_Data for the task:_
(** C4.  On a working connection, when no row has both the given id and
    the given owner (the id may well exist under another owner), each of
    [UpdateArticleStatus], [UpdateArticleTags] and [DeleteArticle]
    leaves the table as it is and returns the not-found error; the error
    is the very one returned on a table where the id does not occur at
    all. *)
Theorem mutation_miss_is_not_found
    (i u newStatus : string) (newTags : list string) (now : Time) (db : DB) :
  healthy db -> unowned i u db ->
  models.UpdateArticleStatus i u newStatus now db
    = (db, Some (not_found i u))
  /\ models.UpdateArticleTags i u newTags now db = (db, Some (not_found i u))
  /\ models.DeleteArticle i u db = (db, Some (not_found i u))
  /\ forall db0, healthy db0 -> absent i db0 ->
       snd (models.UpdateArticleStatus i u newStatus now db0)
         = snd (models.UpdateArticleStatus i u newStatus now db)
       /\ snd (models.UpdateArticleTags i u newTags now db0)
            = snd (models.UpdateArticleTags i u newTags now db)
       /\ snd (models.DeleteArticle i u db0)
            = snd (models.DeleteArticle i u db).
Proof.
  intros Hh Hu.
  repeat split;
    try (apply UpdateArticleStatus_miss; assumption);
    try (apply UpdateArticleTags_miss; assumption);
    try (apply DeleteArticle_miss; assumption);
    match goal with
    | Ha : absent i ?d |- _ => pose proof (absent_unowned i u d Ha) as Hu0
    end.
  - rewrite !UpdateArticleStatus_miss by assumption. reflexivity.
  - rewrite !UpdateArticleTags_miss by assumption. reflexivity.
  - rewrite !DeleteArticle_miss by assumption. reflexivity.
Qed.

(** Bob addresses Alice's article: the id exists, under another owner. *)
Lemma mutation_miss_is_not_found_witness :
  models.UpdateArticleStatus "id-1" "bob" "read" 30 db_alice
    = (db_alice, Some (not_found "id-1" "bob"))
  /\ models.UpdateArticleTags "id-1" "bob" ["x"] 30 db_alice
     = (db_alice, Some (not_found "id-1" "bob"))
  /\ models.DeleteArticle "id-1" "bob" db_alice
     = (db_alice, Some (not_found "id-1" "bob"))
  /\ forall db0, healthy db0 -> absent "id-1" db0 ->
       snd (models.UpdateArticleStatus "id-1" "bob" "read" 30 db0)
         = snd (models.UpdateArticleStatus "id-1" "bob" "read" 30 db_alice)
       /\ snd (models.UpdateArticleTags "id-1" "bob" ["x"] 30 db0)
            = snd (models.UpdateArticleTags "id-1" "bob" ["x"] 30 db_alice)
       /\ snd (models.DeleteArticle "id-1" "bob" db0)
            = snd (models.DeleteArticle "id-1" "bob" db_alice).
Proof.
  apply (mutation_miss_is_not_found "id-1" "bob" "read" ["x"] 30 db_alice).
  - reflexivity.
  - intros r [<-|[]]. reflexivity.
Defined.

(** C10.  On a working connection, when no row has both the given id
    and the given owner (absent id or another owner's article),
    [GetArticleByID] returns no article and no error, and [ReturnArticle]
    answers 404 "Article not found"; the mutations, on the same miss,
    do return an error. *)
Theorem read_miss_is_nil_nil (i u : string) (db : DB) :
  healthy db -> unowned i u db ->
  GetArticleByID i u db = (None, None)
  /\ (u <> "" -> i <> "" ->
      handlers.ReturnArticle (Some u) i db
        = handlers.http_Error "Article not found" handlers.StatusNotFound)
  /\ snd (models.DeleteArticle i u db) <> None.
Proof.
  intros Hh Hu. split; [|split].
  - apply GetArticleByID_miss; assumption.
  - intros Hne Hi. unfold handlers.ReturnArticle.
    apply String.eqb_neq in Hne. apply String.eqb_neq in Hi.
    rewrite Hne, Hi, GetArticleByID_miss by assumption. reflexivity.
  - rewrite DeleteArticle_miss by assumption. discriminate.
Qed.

_Work to be completed:_ Copy out the full listing above. Keep every word as it is.

_Solution for this task:_
(** C4.  On a working connection, when no row has both the given id and
    the given owner (the id may well exist under another owner), each of
    [UpdateArticleStatus], [UpdateArticleTags] and [DeleteArticle]
    leaves the table as it is and returns the not-found error; the error
    is the very one returned on a table where the id does not occur at
    all. *)
Theorem mutation_miss_is_not_found
    (i u newStatus : string) (newTags : list string) (now : Time) (db : DB) :
  healthy db -> unowned i u db ->
  models.UpdateArticleStatus i u newStatus now db
    = (db, Some (not_found i u))
  /\ models.UpdateArticleTags i u newTags now db = (db, Some (not_found i u))
  /\ models.DeleteArticle i u db = (db, Some (not_found i u))
  /\ forall db0, healthy db0 -> absent i db0 ->
       snd (models.UpdateArticleStatus i u newStatus now db0)
         = snd (models.UpdateArticleStatus i u newStatus now db)
       /\ snd (models.UpdateArticleTags i u newTags now db0)
            = snd (models.UpdateArticleTags i u newTags now db)
       /\ snd (models.DeleteArticle i u db0)
            = snd (models.DeleteArticle i u db).
Proof.
  intros Hh Hu.
  repeat split;
    try (apply UpdateArticleStatus_miss; assumption);
    try (apply UpdateArticleTags_miss; assumption);
    try (apply DeleteArticle_miss; assumption);
    match goal with
    | Ha : absent i ?d |- _ => pose proof (absent_unowned i u d Ha) as Hu0
    end.
  - rewrite !UpdateArticleStatus_miss by assumption. reflexivity.
  - rewrite !UpdateArticleTags_miss by assumption. reflexivity.
  - rewrite !DeleteArticle_miss by assumption. reflexivity.
Qed.

(** Bob addresses Alice's article: the id exists, under another owner. *)
Lemma mutation_miss_is_not_found_witness :
  models.UpdateArticleStatus "id-1" "bob" "read" 30 db_alice
    = (db_alice, Some (not_found "id-1" "bob"))
  /\ models.UpdateArticleTags "id-1" "bob" ["x"] 30 db_alice
     = (db_alice, Some (not_found "id-1" "bob"))
  /\ models.DeleteArticle "id-1" "bob" db_alice
     = (db_alice, Some (not_found "id-1" "bob"))
  /\ forall db0, healthy db0 -> absent "id-1" db0 ->
       snd (models.UpdateArticleStatus "id-1" "bob" "read" 30 db0)
         = snd (models.UpdateArticleStatus "id-1" "bob" "read" 30 db_alice)
       /\ snd (models.UpdateArticleTags "id-1" "bob" ["x"] 30 db0)
            = snd (models.UpdateArticleTags "id-1" "bob" ["x"] 30 db_alice)
       /\ snd (models.DeleteArticle "id-1" "bob" db0)
            = snd (models.DeleteArticle "id-1" "bob" db_alice).
Proof.
  apply (mutation_miss_is_not_found "id-1" "bob" "read" ["x"] 30 db_alice).
  - reflexivity.
  - intros r [<-|[]]. reflexivity.
Defined.

(** C10.  On a working connection, when no row has both the given id
    and the given owner (absent id or another owner's article),
    [GetArticleByID] returns no article and no error, and [ReturnArticle]
    answers 404 "Article not found"; the mutations, on the same miss,
    do return an error. *)
Theorem read_miss_is_nil_nil (i u : string) (db : DB) :
  healthy db -> unowned i u db ->
  GetArticleByID i u db = (None, None)
  /\ (u <> "" -> i <> "" ->
      handlers.ReturnArticle (Some u) i db
        = handlers.http_Error "Article not found" handlers.StatusNotFound)
  /\ snd (models.DeleteArticle i u db) <> None.
Proof.
  intros Hh Hu. split; [|split].
  - apply GetArticleByID_miss; assumption.
  - intros Hne Hi. unfold handlers.ReturnArticle.
    apply String.eqb_neq in Hne. apply String.eqb_neq in Hi.
    rewrite Hne, Hi, GetArticleByID_miss by assumption. reflexivity.
  - rewrite DeleteArticle_miss by assumption. discriminate.
Qed.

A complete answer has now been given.